GIVEN RECORDS section start
(** * starry: the surface map class ([starry2/maps.h])

    A shallow embedding of [maps::Map<T, U>] and a verification of the
    properties its specification states about it.

    The class is a template over its scalar type.  The embedding follows
    that: the scalar operations the header uses are the methods of two type
    classes, [Scalar] (the built-in arithmetic of C++) and [Cmath] (what
    comes from [<cmath>]), and the map is generic in them.  Two instances
    are given: IEEE binary64 ([double], through the primitive floats) and
    the real numbers (exact arithmetic).  The two scalar parameters [T]
    (internal) and [U] (interface) are taken equal, as in [Map<double,
    double>], so the casts [T(.)] and [U(.)] are the identity; what the
    multiprecision specialisation changes, the gradient entry point that
    throws, is kept as the flag [s_is_Multi] of the scalar type.

    [int] values are in [Z].  A method either returns, throws with the
    object left in the state of the moment of the throw, or reaches an
    access that C++ leaves undefined (an index past the end of an Eigen
    vector).  The accesses to [y] through an index that comes from the
    caller are modelled with their bounds; the loops over the internal
    buffers, which all have [N] entries, are written with the total
    operations on lists. *)

From Stdlib Require Import ZArith Lia List Bool String Floats Reals Lra.
From stdpp Require Import base tactics option list numbers pretty.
GIVEN RECORDS section end
* [ABOUT THIS EXERCISE]:
Above are the entries. Copy exactly the part that opens with the line containing "access that C++" and closes with the line containing "buffers, which all", and no more.

* [COMPLETED EXERCISE]:
    access that C++ leaves undefined (an index past the end of an Eigen
    vector).  The accesses to [y] through an index that comes from the
    caller are modelled with their bounds; the loops over the internal
    buffers, which all have [N] entries, are written with the total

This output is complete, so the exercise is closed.